-- AVAILABLE DATA follows --
(* eth2077-types/src/snapshot_sync.rs:9-14 SnapshotFormat *)
Inductive SnapshotFormat := FullSnapshot | PrunedSnapshot | ArchiveSnapshot | DiffBased.
#[export] Instance SnapshotFormat_eq_dec : EqDecision SnapshotFormat.
Proof. solve_decision. Defined.
(* eth2077-types/src/snapshot_sync.rs:17-23 SyncPhase *)
Inductive SyncPhase := Discovery | Download | VerificationPhase | Application | Finalization.
#[export] Instance SyncPhase_eq_dec : EqDecision SyncPhase.
Proof. solve_decision. Defined.
(* eth2077-types/src/snapshot_sync.rs:26-31 RepairStrategy *)
Inductive RepairStrategy := Redownload | Reconstruct | PeerAssist | ManualIntervention.
(* eth2077-types/src/snapshot_sync.rs:34-39 CheckpointSource *)
Inductive CheckpointSource := Beacon | ExecutionLayer | ExternalOracle | BootstrapNode.
#[export] Instance CheckpointSource_eq_dec : EqDecision CheckpointSource.
Proof. solve_decision. Defined.
(* eth2077-types/src/snapshot_sync.rs:42-52 Snapshot *)
Record Snapshot := {
  sn_id : Str;
  sn_slot : Z;
  sn_state_root : list Z;
  sn_format : SnapshotFormat;
  sn_size_bytes : Z;
  sn_chunk_count : Z;
  sn_created_at_unix : Z;
  sn_source_node : Str;
  sn_signature : list Z;
}.
(* eth2077-types/src/snapshot_sync.rs:55-63 Checkpoint *)
Record Checkpoint := {
  ck_slot : Z;
  ck_block_root : list Z;
  ck_state_root : list Z;
  ck_source : CheckpointSource;
  ck_finalized : bool;
  ck_verified_by_count : Z;
  ck_timestamp_unix : Z;
}.
(* eth2077-types/src/snapshot_sync.rs:72-84 SyncSession *)
Record SyncSession := {
  ss_id : Str;
  ss_snapshot_id : Str;
  ss_phase : SyncPhase;
  ss_chunks_downloaded : Z;
  ss_chunks_verified : Z;
  ss_chunks_total : Z;
  ss_started_at_unix : Z;
  ss_ended_at_unix : option Z;
  ss_bandwidth_bytes_per_sec : f64;
  ss_repair_attempts : Z;
  ss_repair_strategy : option RepairStrategy;
}.
(* eth2077-types/src/snapshot_sync.rs:136-145 SnapshotSyncConfig *)
Record SnapshotSyncConfig := {
  sc_max_snapshot_age_slots : Z;
  sc_min_chunk_peers : Z;
  sc_max_concurrent_downloads : Z;
  sc_verification_parallelism : Z;
  sc_max_repair_attempts : Z;
  sc_preferred_format : SnapshotFormat;
  sc_checkpoint_sources : list CheckpointSource;
  sc_bandwidth_limit_mbps : option f64;
}.
(* eth2077-types/src/snapshot_sync.rs:148-151 SnapshotSyncValidationError *)
Definition SnapshotSyncValidationError : Type := FieldError.
(* eth2077-types/src/snapshot_sync.rs:154-163 SnapshotSyncStats *)
Record SnapshotSyncStats := {
  sst_snapshots_available : Z;
  sst_checkpoints_verified : Z;
  sst_sync_sessions_completed : Z;
  sst_avg_sync_duration_s : f64;
  sst_avg_bandwidth_mbps : f64;
  sst_repair_rate : f64;
  sst_total_data_synced_gb : f64;
  sst_commitment : list Z;
}.
(* eth2077-types/src/snapshot_sync.rs:165-178 SnapshotSyncConfig::default *)
Definition default_sync_config : SnapshotSyncConfig :=
  {| sc_max_snapshot_age_slots := 8192;
     sc_min_chunk_peers := 3;
     sc_max_concurrent_downloads := 8;
     sc_verification_parallelism := 4;
     sc_max_repair_attempts := 3;
     sc_preferred_format := FullSnapshot;
     sc_checkpoint_sources := [Beacon; ExecutionLayer];
     sc_bandwidth_limit_mbps := None |}.

(** ** Sessions *)

(* eth2077-types/src/snapshot_sync.rs:589-591 is_zero_32 *)
Definition is_zero_32 (value : list Z) : bool := forallb (Z.eqb 0) value.
(* eth2077-types/src/snapshot_sync.rs:66-68 Checkpoint::is_verified *)
Definition Checkpoint_is_verified (self : Checkpoint) : bool :=
  (0 <? ck_verified_by_count self) && negb (is_zero_32 (ck_block_root self)) && negb (is_zero_32 (ck_state_root self)).
(* eth2077-types/src/snapshot_sync.rs:87-89 SyncSession::is_completed *)
Definition SyncSession_is_completed (self : SyncSession) : bool := bool_decide (is_Some (ss_ended_at_unix self)).
(* eth2077-types/src/snapshot_sync.rs:91-94 SyncSession::duration_s *)
Definition SyncSession_duration_s (self : SyncSession) : option Z :=
  (λ ended, u64_saturating_sub ended (ss_started_at_unix self)) <$> ss_ended_at_unix self.
(* eth2077-types/src/snapshot_sync.rs:577-579 bytes_per_sec_to_mbps *)
Definition bytes_per_sec_to_mbps (bytes_per_sec : f64) : f64 :=
  f64_div (f64_mul bytes_per_sec (int 8)) (int 1000000).
(* eth2077-types/src/snapshot_sync.rs:96-102 SyncSession::bandwidth_mbps *)
Definition SyncSession_bandwidth_mbps (self : SyncSession) : f64 :=
  if negb (f64_is_finite (ss_bandwidth_bytes_per_sec self)) || f64_le (ss_bandwidth_bytes_per_sec self) f64_zero
  then f64_zero else bytes_per_sec_to_mbps (ss_bandwidth_bytes_per_sec self).
(* eth2077-types/src/snapshot_sync.rs:118-124 SyncSession::progress_pct *)
Definition phase_floor (phase : SyncPhase) : f64 :=
  match phase with
  | Discovery => f64_zero | Download => int 5 | VerificationPhase => int 40
  | Application => int 80 | Finalization => int 95
  end.
(* eth2077-types/src/snapshot_sync.rs:104-132 SyncSession::progress_pct *)
Definition SyncSession_progress_pct (self : SyncSession) : f64 :=
  let finished := bool_decide (ss_phase self = Finalization) && bool_decide (is_Some (ss_ended_at_unix self)) in
  if ss_chunks_total self =? 0 then if finished then int 100 else f64_zero else
  let ratio chunks := f64_div (f64_of_u64 (Z.min chunks (ss_chunks_total self))) (f64_of_u64 (ss_chunks_total self)) in
  let weighted_progress :=
    f64_add (f64_mul (ratio (ss_chunks_downloaded self)) (int 70)) (f64_mul (ratio (ss_chunks_verified self)) (int 30)) in
  let progress := f64_maximum weighted_progress (phase_floor (ss_phase self)) in
  let progress := if finished then int 100 else progress in
  f64_clamp progress f64_zero (int 100).

(** ** Validation *)

(* eth2077-types/src/snapshot_sync.rs:522-529 source_order *)
Definition source_order (source : CheckpointSource) : Z :=
  match source with Beacon => 0 | ExecutionLayer => 1 | ExternalOracle => 2 | BootstrapNode => 3 end.
(** The flags of the sources seen, as the set of their indices. *)
(* eth2077-types/src/snapshot_sync.rs:510-520 has_duplicate_checkpoint_sources *)
Fixpoint duplicate_sources (seen : gset Z) (sources : list CheckpointSource) : bool :=
  match sources with
  | [] => false
  | source :: sources =>
      if bool_decide (source_order source ∈ seen) then true
      else duplicate_sources ({[source_order source]} ∪ seen) sources
  end.
(* eth2077-types/src/snapshot_sync.rs:181-275 SnapshotSyncConfig::validate *)
Definition SnapshotSyncConfig_validate (self : SnapshotSyncConfig) : list SnapshotSyncValidationError :=
  push_if (sc_max_snapshot_age_slots self =? 0) (field_error "max_snapshot_age_slots" "must be greater than 0") ++
  push_if (sc_min_chunk_peers self =? 0) (field_error "min_chunk_peers" "must be greater than 0") ++
  push_if (sc_max_concurrent_downloads self =? 0)
    (field_error "max_concurrent_downloads" "must be greater than 0") ++
  push_if (sc_verification_parallelism self =? 0)
    (field_error "verification_parallelism" "must be greater than 0") ++
  push_if (sc_max_repair_attempts self =? 0) (field_error "max_repair_attempts" "must be greater than 0") ++
  push_if (u64_saturating_mul (sc_max_concurrent_downloads self) 4 <? sc_min_chunk_peers self)
    (field_error "min_chunk_peers" "is too high relative to max_concurrent_downloads") ++
  push_if (u64_saturating_mul (sc_max_concurrent_downloads self) 8 <? sc_verification_parallelism self)
    (field_error "verification_parallelism" "is too high relative to max_concurrent_downloads") ++
  push_if (bool_decide (sc_checkpoint_sources self = []))
    (field_error "checkpoint_sources" "must contain at least one source") ++
  push_if (duplicate_sources ∅ (sc_checkpoint_sources self))
    (field_error "checkpoint_sources" "must not contain duplicates") ++
  push_if (bool_decide (sc_preferred_format self = DiffBased) && (sc_min_chunk_peers self <? 2))
    (field_error "preferred_format" "DiffBased format requires min_chunk_peers >= 2") ++
  match sc_bandwidth_limit_mbps self with
  | None => []
  | Some limit =>
      push_if (negb (f64_is_finite limit) || f64_le limit f64_zero)
        (field_error "bandwidth_limit_mbps" "must be finite and greater than 0 when set") ++
      push_if (f64_lt (int 1000000) limit)
        (field_error "bandwidth_limit_mbps" "is unrealistically high; expected <= 1,000,000 Mbps")
  end.

(** ** Statistics *)

(* eth2077-types/src/snapshot_sync.rs:539-550 average_or_zero *)
Definition average_or_zero (samples : list f64) : f64 :=
  if bool_decide (samples = []) then f64_zero else
  let sum := f64_sum samples in
  if negb (f64_is_finite sum) then f64_zero else f64_div sum (f64_of_u64 (len samples)).
(* eth2077-types/src/snapshot_sync.rs:581-587 bytes_to_gigabytes *)
Definition bytes_to_gigabytes (bytes : f64) : f64 :=
  if negb (f64_is_finite bytes) || f64_le bytes f64_zero then f64_zero else f64_div bytes (int 1000000000).
(* eth2077-types/src/snapshot_sync.rs:552-575 estimate_synced_bytes *)
Definition estimate_synced_bytes (session : SyncSession) (snapshot_size_by_id : gmap Str Z) : f64 :=
  match snapshot_size_by_id !! ss_snapshot_id session with
  | None => f64_zero
  | Some size_bytes =>
      if size_bytes =? 0 then f64_zero else
      if ss_chunks_total session =? 0 then
        if SyncSession_is_completed session then f64_of_u64 size_bytes
        else f64_mul (f64_of_u64 size_bytes) (f64_div (SyncSession_progress_pct session) (int 100))
      else
        let completed_chunks :=
          Z.min (Z.max (ss_chunks_downloaded session) (ss_chunks_verified session)) (ss_chunks_total session) in
        let ratio := f64_div (f64_of_u64 completed_chunks) (f64_of_u64 (ss_chunks_total session)) in
        f64_mul (f64_of_u64 size_bytes) (f64_clamp ratio f64_zero (int 1))
  end.
(* eth2077-types/src/snapshot_sync.rs:375-388 SessionCommitmentView *)
Record SessionCommitmentView := {
  sv_session : SyncSession;
  sv_progress_pct : f64;
}.
(* eth2077-types/src/snapshot_sync.rs:402-407 CommitmentPayload *)
Record SyncCommitmentPayload := {
  spl_snapshots : list Snapshot;
  spl_checkpoints : list Checkpoint;
  spl_sessions : list SessionCommitmentView;
  spl_stats : SnapshotSyncStats;
}.
(** [serde_json::to_vec(&payload)], which does not fail on these types. *)
Class SyncJson := sync_json : SyncCommitmentPayload → list Z.

(* eth2077-types/src/snapshot_sync.rs:429-434 compute_commitment_payload *)
Definition snapshot_cmp (left right : Snapshot) : comparison :=
  then_with (bytes_cmp (sn_id left) (sn_id right))
    (then_with (Z.compare (sn_slot left) (sn_slot right))
       (Z.compare (sn_created_at_unix left) (sn_created_at_unix right))).
(* eth2077-types/src/snapshot_sync.rs:448-453 compute_commitment_payload *)
Definition checkpoint_cmp (left right : Checkpoint) : comparison :=
  then_with (Z.compare (ck_slot left) (ck_slot right))
    (then_with (Z.compare (source_order (ck_source left)) (source_order (ck_source right)))
       (Z.compare (ck_timestamp_unix left) (ck_timestamp_unix right))).
(* eth2077-types/src/snapshot_sync.rs:472-477 compute_commitment_payload *)
Definition session_cmp (left right : SessionCommitmentView) : comparison :=
  let l := sv_session left in let r := sv_session right in
  then_with (bytes_cmp (ss_id l) (ss_id r))
    (then_with (bytes_cmp (ss_snapshot_id l) (ss_snapshot_id r))
       (Z.compare (ss_started_at_unix l) (ss_started_at_unix r))).
(* eth2077-types/src/snapshot_sync.rs:457-470 compute_commitment_payload *)
Definition session_view (session : SyncSession) : SessionCommitmentView :=
  {| sv_session :=
       {| ss_id := ss_id session; ss_snapshot_id := ss_snapshot_id session; ss_phase := ss_phase session;
          ss_chunks_downloaded := ss_chunks_downloaded session; ss_chunks_verified := ss_chunks_verified session;
          ss_chunks_total := ss_chunks_total session; ss_started_at_unix := ss_started_at_unix session;
          ss_ended_at_unix := ss_ended_at_unix session;
          ss_bandwidth_bytes_per_sec := sanitize_f64 (ss_bandwidth_bytes_per_sec session);
          ss_repair_attempts := ss_repair_attempts session; ss_repair_strategy := ss_repair_strategy session |};
     sv_progress_pct := sanitize_f64 (SyncSession_progress_pct session) |}.
(** The statistics in the payload have no commitment. *)
(* eth2077-types/src/snapshot_sync.rs:409-501 compute_commitment_payload *)
Definition compute_commitment_payload `{Sha256} `{SyncJson} (snapshots : list Snapshot)
    (checkpoints : list Checkpoint) (sessions : list SyncSession) (stats : SnapshotSyncStats) : list Z :=
  sha256 (sync_json
    {| spl_snapshots := sort_by snapshot_cmp snapshots;
       spl_checkpoints := sort_by checkpoint_cmp checkpoints;
       spl_sessions := sort_by session_cmp (session_view <$> sessions);
       spl_stats :=
         {| sst_snapshots_available := sst_snapshots_available stats;
            sst_checkpoints_verified := sst_checkpoints_verified stats;
            sst_sync_sessions_completed := sst_sync_sessions_completed stats;
            sst_avg_sync_duration_s := sanitize_f64 (sst_avg_sync_duration_s stats);
            sst_avg_bandwidth_mbps := sanitize_f64 (sst_avg_bandwidth_mbps stats);
            sst_repair_rate := sanitize_f64 (sst_repair_rate stats);
            sst_total_data_synced_gb := sanitize_f64 (sst_total_data_synced_gb stats);
            sst_commitment := [] |} |}).
(** Collecting pairs into a [HashMap]: the last of the pairs with a key wins. *)
(* eth2077-types/src/snapshot_sync.rs:278-348 compute_stats *)
Definition snapshot_compute_stats `{Sha256} `{SyncJson} (snapshots : list Snapshot) (checkpoints : list Checkpoint)
    (sessions : list SyncSession) : SnapshotSyncStats :=
  let completed_sessions := filter (λ session, SyncSession_is_completed session = true) sessions in
  let duration_sum := Zsum ((λ session, default 0 (SyncSession_duration_s session)) <$> completed_sessions) in
  let bandwidth_samples :=
    filter (λ value, f64_is_finite value && f64_le f64_zero value = true) (SyncSession_bandwidth_mbps <$> sessions) in
  let repair_sessions := filter (λ session, 0 < ss_repair_attempts session) sessions in
  let snapshot_size_by_id : gmap Str Z :=
    foldl (λ m snapshot, <[sn_id snapshot := sn_size_bytes snapshot]> m) ∅ snapshots in
  let synced_bytes_total := f64_sum ((λ session, estimate_synced_bytes session snapshot_size_by_id) <$> sessions) in
  let base_stats commitment :=
    {| sst_snapshots_available := len snapshots;
       sst_checkpoints_verified := len (filter (λ checkpoint, Checkpoint_is_verified checkpoint = true) checkpoints);
       sst_sync_sessions_completed := len completed_sessions;
       sst_avg_sync_duration_s :=
         if bool_decide (completed_sessions = []) then f64_zero
         else f64_div (f64_of_u64 duration_sum) (f64_of_u64 (len completed_sessions));
       sst_avg_bandwidth_mbps := average_or_zero bandwidth_samples;
       sst_repair_rate :=
         if bool_decide (sessions = []) then f64_zero
         else f64_div (f64_of_u64 (len repair_sessions)) (f64_of_u64 (len sessions));
       sst_total_data_synced_gb := bytes_to_gigabytes synced_bytes_total;
       sst_commitment := commitment |} in
  base_stats (compute_commitment_payload snapshots checkpoints sessions (base_stats (zero_bytes 32))).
-- AVAILABLE DATA concluded --
▶ **TASK STATEMENT**:
Print, without alteration, only the lines above between the one holding "(* eth2077-types/src/snapshot_sync.rs:522-529 source_order" and the one holding "push_if (sc_verification_parallelism self", inclusive.

▶ **PROBLEM SOLUTION**:
(* eth2077-types/src/snapshot_sync.rs:522-529 source_order *)
Definition source_order (source : CheckpointSource) : Z :=
  match source with Beacon => 0 | ExecutionLayer => 1 | ExternalOracle => 2 | BootstrapNode => 3 end.
(** The flags of the sources seen, as the set of their indices. *)
(* eth2077-types/src/snapshot_sync.rs:510-520 has_duplicate_checkpoint_sources *)
Fixpoint duplicate_sources (seen : gset Z) (sources : list CheckpointSource) : bool :=
  match sources with
  | [] => false
  | source :: sources =>
      if bool_decide (source_order source ∈ seen) then true
      else duplicate_sources ({[source_order source]} ∪ seen) sources
  end.
(* eth2077-types/src/snapshot_sync.rs:181-275 SnapshotSyncConfig::validate *)
Definition SnapshotSyncConfig_validate (self : SnapshotSyncConfig) : list SnapshotSyncValidationError :=
  push_if (sc_max_snapshot_age_slots self =? 0) (field_error "max_snapshot_age_slots" "must be greater than 0") ++
  push_if (sc_min_chunk_peers self =? 0) (field_error "min_chunk_peers" "must be greater than 0") ++
  push_if (sc_max_concurrent_downloads self =? 0)
    (field_error "max_concurrent_downloads" "must be greater than 0") ++
  push_if (sc_verification_parallelism self =? 0)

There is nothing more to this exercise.